By: Red Pill | 07-01-2017 | News
Photo credit: Sanja Crujic | dreamstime.com

Hackers Could Use Brain Signals To Access Your ATM Card

||| Sanja Crujic | dreamstime.com |||

New headset devices that are capable of scanning and identifying the power of brain signals are high tech additions to the world of gaming. Yet a new study finds that hackers could theoretically also hijack the technology to access private information such as passwords and ATM pin codes.

A University of Alabama at Birmingham research group has suggested that devices which operate using brain signal monitoring, like electroencephalography (EEG), may be a future tool for cyber thieves.

They conducted tests with two EEG headsets, one clinical and the other a commercial product available to consumers, where Professor Nitesh Saxena was able to actually formulate a way to eavesdrop on people’s neural signals.

The attack strategy known as PEEP, described as an advanced type of keylogging, where common hackers continuously record data via a virus, or determine the input of keystrokes on a keyboard through sound analysis, is relevant to how this would work on the headset.

Using the gaming industry as an example, the “Passively Eavesdropping Private Input” study explains how a hacker could trick a person into downloading a scam app onto their EEG device that would monitor their brain signals.

Once installed such a malicious app could then also ask them to enter a specific number or numerical values while wearing the headset.

The study wrote, “The developer can claim such codes will secure the game from being played by other users who has access to the computer.

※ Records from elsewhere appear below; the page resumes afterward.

(** When every byte of the script is printable (32 to 126), the UTF-8 view
    and the ASCII view are both the bytes read as characters, and the row is
    attributed as a single search of that text would: the second search
    cannot change the result. *)
Theorem printable_script_views_agree
  {L : StrLower} (s : pystr) (bs : bytes) (d : DecodedScript) (tags : pool_dict) :
  unhexlify s = Ok bs ->
  forallb printable_byte bs = true ->
  convert_script s = Ok d ->
  UTF8 d = bs /\ ASCII d = bs
  /\ snd (process_row d tags) = match_pool_in_columns (VStr bs) tags.
Proof.
  intros Hu Hp Hd. rewrite (convert_script_ok s bs Hu) in Hd. injection Hd as <-.
  assert (H1 : decode_utf8_ignore bs = bs).
  { apply decode_utf8_ascii. rewrite forallb_forall in *.
    intros b Hb. apply printable_is_ascii. auto. }
  assert (H2 : map (fun b => if printable_byte b then b else 46) bs = bs)
    by now apply ascii_view_printable.
  cbn [UTF8 ASCII]. rewrite H1, H2. repeat split.
  rewrite process_row_same_views; cbn [UTF8 ASCII]; now rewrite ?H1, ?H2.
Qed.

Lemma printable_script_views_agree_witness :
  UTF8 (mkDecoded (py "F2Pool") (py "F2Pool") (py "4632506f6f6c")) = py "F2Pool"
  /\ ASCII (mkDecoded (py "F2Pool") (py "F2Pool") (py "4632506f6f6c")) = py "F2Pool"
  /\ snd (@process_row ascii_lower
            (mkDecoded (py "F2Pool") (py "F2Pool") (py "4632506f6f6c")) tags_two)
     = @match_pool_in_columns ascii_lower (VStr (py "F2Pool")) tags_two.
Proof.
  apply (@printable_script_views_agree ascii_lower (py "4632506f6f6c")); reflexivity.
Defined.

(** ** What match_pool_in_columns can return *)

(** The pair returned is the pair of empty strings, when no tag matches, or
    the name and link of a tag of the tag set that matches the candidate: the
    matcher never returns a name or link that is not configured. *)
Theorem match_result_is_configured
  {L : StrLower} (v : pyval) (tags : pool_dict) (n l : pystr) :
  match_pool_in_columns v tags = (n, l) ->
  (n = [] /\ l = [] /\ Forall (fun kp => tag_matches (coerce v) (snd kp) = false) tags)
  \/ (exists k p, In (k, p) tags /\ tag_matches (coerce v) p = true
                  /\ n = name p /\ l = link p).
Proof.
  unfold match_pool_in_columns. rewrite match_loop_first_match.
  destruct (first_match (coerce v) tags) as [[k p] |] eqn:Hf.
  - intros [= <- <-]. right. exists k, p.
    apply find_some in Hf as [Hin Hm]. auto.
  - intros [= <- <-]. left. repeat split. now apply find_none_iff.
Qed.

Lemma match_result_is_configured_witness :
  (py "F2Pool" = [] /\ link tag_f2pool = []
   /\ Forall (fun kp => @tag_matches ascii_lower (coerce (VStr (py "by f2pool"))) (snd kp)
                        = false) tags_two)
  \/ (exists k p, In (k, p) tags_two
                  /\ @tag_matches ascii_lower (coerce (VStr (py "by f2pool"))) p = true
                  /\ py "F2Pool" = name p /\ link tag_f2pool = link p).
Proof.
  apply (@match_result_is_configured ascii_lower (VStr (py "by f2pool")) tags_two).
  reflexivity.
Defined.

(** The keys of the configuration play no part: two tag sets with the same
    entries in the same order give the same result. *)
Theorem match_ignores_keys {L : StrLower} (v : pyval) (tags tags' : pool_dict) :
  map snd tags = map snd tags' ->
  match_pool_in_columns v tags = match_pool_in_columns v tags'.
Proof.
  unfold match_pool_in_columns. generalize (coerce v) as text. intros text.
  revert tags'. induction tags as [| [k p] tags IH]; intros [| [k' p'] tags'];
    cbn [map snd]; try discriminate; [reflexivity |].
  intros [= <- H]. cbn [match_loop]. now rewrite (IH tags' H).
Qed.

Lemma match_ignores_keys_witness :
  @match_pool_in_columns ascii_lower (VStr (py "by f2pool")) tags_two
  = @match_pool_in_columns ascii_lower (VStr (py "by f2pool"))
      (map (fun kp => (py "key", snd kp)) tags_two).
Proof. apply (@match_ignores_keys ascii_lower). reflexivity. Defined.

(** Reordering the configuration changes nothing when the candidate is not
    ambiguous, that is when all the tags that match it have the same name and
    link. *)
Theorem match_order_irrelevant_when_unambiguous
  {L : StrLower} (v : pyval) (tags tags' : pool_dict) :
  Permutation tags tags' ->
  (forall kp1 kp2,
      In kp1 tags -> In kp2 tags ->
      tag_matches (coerce v) (snd kp1) = true ->
      tag_matches (coerce v) (snd kp2) = true ->
      name (snd kp1) = name (snd kp2) /\ link (snd kp1) = link (snd kp2)) ->
  match_pool_in_columns v tags = match_pool_in_columns v tags'.
Proof.
  intros Hperm Hun. unfold match_pool_in_columns.
  rewrite !match_loop_first_match.
  destruct (first_match (coerce v) tags) as [[k p] |] eqn:Hf;
    destruct (first_match (coerce v) tags') as [[k' p'] |] eqn:Hf'.
  - apply find_some in Hf as [Hin Hm]. apply find_some in Hf' as [Hin' Hm'].
    apply (Permutation_in _ (Permutation_sym Hperm)) in Hin'.
    destruct (Hun _ _ Hin Hin' Hm Hm') as [Hn Hl]. cbn [snd] in Hn, Hl.
    now rewrite Hn, Hl.
  - apply find_some in Hf as [Hin Hm].
    apply (Permutation_in _ Hperm) in Hin.
    unfold first_match in Hf'. rewrite find_none_iff, Forall_forall in Hf'.
    specialize (Hf' _ Hin). cbn beta in Hf'. congruence.
  - apply find_some in Hf' as [Hin' Hm'].
    apply (Permutation_in _ (Permutation_sym Hperm)) in Hin'.
    unfold first_match in Hf. rewrite find_none_iff, Forall_forall in Hf.
    specialize (Hf _ Hin'). cbn beta in Hf. congruence.
  - reflexivity.
Qed.

Lemma match_order_irrelevant_when_unambiguous_witness :
  @match_pool_in_columns ascii_lower (VStr (py "by f2pool")) tags_two
  = @match_pool_in_columns ascii_lower (VStr (py "by f2pool")) (rev tags_two).
Proof.
  apply (@match_order_irrelevant_when_unambiguous ascii_lower).
  - apply Permutation_rev.
  - intros kp1 kp2 [<- | [<- | []]] [<- | [<- | []]];
      first [ split; reflexivity | discriminate ].
Defined.

(** Tags added at the end of the configuration are looked at only when no
    earlier tag matches: a candidate that an earlier tag matches keeps its
    result, and otherwise the result is that of the added tags alone. *)
Theorem match_appended_tags {L : StrLower} (v : pyval) (tags more : pool_dict) :
  ((exists kp, In kp tags /\ tag_matches (coerce v) (snd kp) = true) ->
   match_pool_in_columns v (tags ++ more) = match_pool_in_columns v tags)
  /\ (Forall (fun kp => tag_matches (coerce v) (snd kp) = false) tags ->
      match_pool_in_columns v (tags ++ more) = match_pool_in_columns v more).
Proof.
  unfold match_pool_in_columns. generalize (coerce v) as text. intros text.
  induction tags as [| [k p] tags [IH1 IH2]]; cbn [app match_loop].
  - split; [intros [kp [[] _]] | reflexivity].
  - destruct (tag_matches text p) eqn:Hp.
    + split; [reflexivity | intros H; inversion H; cbn [snd] in *; congruence].
    + split.
      * intros [kp [[<- | Hin] Hm]]; [cbn [snd] in Hm; congruence |].
        apply IH1. now exists kp.
      * intros H. inversion H. now apply IH2.
Qed.

Lemma malformed_or_ok (s : pystr) : exists d, convert_script s = Ok d.
Proof.
  destruct (unhexlify s) as [bs | e] eqn:Hu; eexists;
    [exact (convert_script_ok s bs Hu) | exact (convert_script_raise s e Hu)].
Qed.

The attacker can then process the numeric or alphabetical code and neural signals corresponding to them to extract features.”

By then processing brain signals with the values inputted, the researchers suggest that numerical or alphabetical characters could be determined via an algorithm. The study suggests that the odds of guessing a four-digit pin could be shortened to one in 20 versus one in 10,000.

Professor Saxena said that, “In a real-world attack, a hacker could facilitate the training step required for the malicious program to be most accurate, by requesting that the user enter a predefined set of numbers to restart the game after pausing it to take a break, similar to the way the CAPTCHA is used to verify users when logging onto website.”

“Given the growing popularity of EEG headsets and the variety of ways in which they could be used, it is inevitable that they will become part of our daily lives,” Saxena added.